Картины художника Дарова | страница 4



Картина словно перекрыла все просмотренные нами раньше. Обрамленная золотистой мерцающей рамой, она не только отдавала щедрую палитру осенних красок, но магически обращала к себе, концентрировала наши взгляды на двухметровом полотне. Глубокая речная синева, желтизна и пламень осенних деревьев, мерцающее обрамление, казалось, переходили в породившие их потоки солнечных лучей, заполнивших мастерскую. И тогда я почти явственно услышал высокую и чистую мелодию северного края, в которой переплетались плеск волн, шелест деревьев, крики невидимых птиц и еще многие голоса и звуки живой природы.

Нежданная боль кольнула меня в глубине груди.

- Неужели и это чудо не живое?

С нетерпением и страхом мои глаза обежали золотую рамку картины, несколько раз пошарили по нижней, роковой планке. Таблички не было.

Художник, молча наблюдавший за мной, покинул свое место у окна и пригласил, показывая на кресла у круглого трехлапого стола:

- Давайте сделаем перерыв и присядем.

Трудно было оторваться от покоряющего пейзажа, и я невольно вздрогнул от негромких слов.

- Да, да, конечно, благодарю вас, - пробормотал я, попятившись к столу и не отрывая взгляда от леса и широкой реки.

Я, несомненно, знал эти места, может быть, проплывал по этой реке или бывал на берегу в одной из многих экспедиций, только название места ускользнуло из памяти.

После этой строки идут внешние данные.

#[local] Instance item_le_transitive : Transitive item_le.
Proof. intros a b c. unfold item_le. apply transitivity. Qed.

#[local] Instance item_le_total : Total item_le.
Proof. intros a b. unfold item_le. apply total, _. Qed.

Lemma le_neq_ltb (a b : string) : String.le a b -> a <> b -> String.ltb a b = true.
Proof.
  unfold String.le, String.leb, String.ltb. intros Hle Hne.
  destruct (String.compare a b) eqn:Hc; [|reflexivity|].
  - apply String.compare_eq_iff in Hc. congruence.
  - destruct Hle.
Qed.

Lemma sorted_items_perm (schema : GraphQLSchema) :
  sorted_items schema ≡ₚ map_to_list (get_type_map schema).
Proof. apply merge_sort_Permutation. Qed.

Lemma elem_of_sorted_items (schema : GraphQLSchema) (n : string) (t : GraphQLType) :
  (n, t) ∈ sorted_items schema <-> get_type_map schema !! n = Some t.
Proof. rewrite sorted_items_perm. apply elem_of_map_to_list. Qed.

Lemma strict_of_nodup (l : list (string * GraphQLType)) :
  StronglySorted item_le l -> NoDup (l.*1) -> StronglySorted name_lt l.
Proof.
  induction 1 as [|a l Hs IH Hall]; intros Hnd; [constructor|].
  cbn in Hnd. apply NoDup_cons in Hnd as [Hnotin Hnd].
  constructor; [now apply IH|].
  rewrite Forall_forall in Hall |- *. intros b Hb.
  apply le_neq_ltb; [now apply Hall|].
  intros Heq. apply Hnotin. rewrite Heq. apply list_elem_of_fmap.
  exists b. split; [reflexivity | assumption].
Qed.

(** The items come by strictly ascending names. *)
Lemma sorted_items_strict (schema : GraphQLSchema) :
  StronglySorted name_lt (sorted_items schema).
Proof.
  apply strict_of_nodup.
  - apply StronglySorted_merge_sort; apply _.
  - rewrite sorted_items_perm. apply NoDup_fst_map_to_list.
Qed.

Lemma StronglySorted_filter {A : Type} (R : relation A) (P : A -> Prop)
    `{forall x, Decision (P x)} (l : list A) :
  StronglySorted R l -> StronglySorted R (filter P l).
Proof.
  induction 1 as [|a l Hs IH Hall]; [constructor|].
  rewrite filter_cons. destruct (decide (P a)); [|exact IH].
  constructor; [exact IH|].
  rewrite Forall_forall in Hall |- *. intros b Hb. apply Hall.
  now apply list_elem_of_filter in Hb as [_ Hb].
Qed.

Lemma printed_items_sorted (schema : GraphQLSchema) (type_filter : string -> bool) :
  StronglySorted name_lt (printed_items schema type_filter).
Proof. apply StronglySorted_filter, sorted_items_strict. Qed.

Lemma elem_of_printed_items (schema : GraphQLSchema) (type_filter : string -> bool)
    (n : string) (t : GraphQLType) :
  (n, t) ∈ printed_items schema type_filter
  <-> get_type_map schema !! n = Some t /\ type_filter n = true.
Proof.
  unfold printed_items. rewrite list_elem_of_filter, elem_of_sorted_items. cbn. tauto.
Qed.

Lemma elem_of_printed_directives (schema : GraphQLSchema)
    (directive_filter : string -> bool) (d : GraphQLDirective) :
  d ∈ printed_directives schema directive_filter
  <-> d ∈ get_directives schema /\ directive_filter (name d) = true.
Proof. unfold printed_directives. rewrite list_elem_of_filter. tauto. Qed.

(** The text of a printed schema: the schema definition, the blocks of the
    directives that pass, the blocks of the items that pass, a blank line
    between two blocks and a line break at the end. *)
Lemma print_filtered_spec (schema : GraphQLSchema)
    (directive_filter type_filter : string -> bool) (out : string) :
  _print_filtered_schema schema directive_filter type_filter = Ok out
  <-> exists dblocks tblocks,
        Forall2 (fun d b => _print_directive d = Ok b)
                (printed_directives schema directive_filter) dblocks
        /\ Forall2 (fun item b => _print_type (snd item) = Ok b)
                   (printed_items schema type_filter) tblocks
        /\ out = str_join (nl +:+ nl)
                   (_print_schema_definition schema :: dblocks ++ tblocks) +:+ nl.
Proof.
  unfold _print_filtered_schema.
  fold (printed_directives schema directive_filter).
  fold (printed_items schema type_filter). split.
  - destruct (mapM_result _print_directive _) as [dblocks|e] eqn:Hd; [|discriminate].
    cbn [bind].
    destruct (mapM_result _ (printed_items _ _)) as [tblocks|e] eqn:Ht; [|discriminate].
    cbn [bind]. intros [= <-]. exists dblocks, tblocks.
    apply mapM_result_Forall2 in Hd, Ht. auto.
  - intros (dblocks & tblocks & Hd & Ht & ->).
    apply mapM_result_Forall2 in Hd, Ht. now rewrite Hd, Ht.
Qed.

- Извините меня, - обратился я к художнику, - удивительно сильная вещь и очень знакомое место. Это Триполье?

- К сожалению, нет.

- Тогда, наверное, между Всесвятским и Березовкой, мы работали там позапрошлой осенью?

Художник улыбнулся и отрицательно покачал головой.

- Не будем гадать, я охотно укажу вам на карте точное место.

- Скажите, - не сдержался я. - Картина не закончена?

- Закончена полностью, разумеется, в пределах моих скромных способностей. Впрочем, присаживайтесь, постараюсь вам все объяснить, - повторил приглашение художник.

Он принес закипевший чайник, и мы присели в легкие плетеные кресла. Пока заваривался чай, я нетерпеливо ждал обещанного объяснения.

- Как вы, наверное, догадались, - начал художник, осторожно касаясь чашки с крепким чаем, - все дело в рамках картин. Я делаю их из самых обыкновенных буковых планок. Но затем покрываю особым составом, изобретенным мной и играющим не меньшую роль, чем сами полотна. На этой картине он имеет живой золотистый цвет.

- Совершенно как золото старинных багетов, - успел я вставить в его неторопливый рассказ.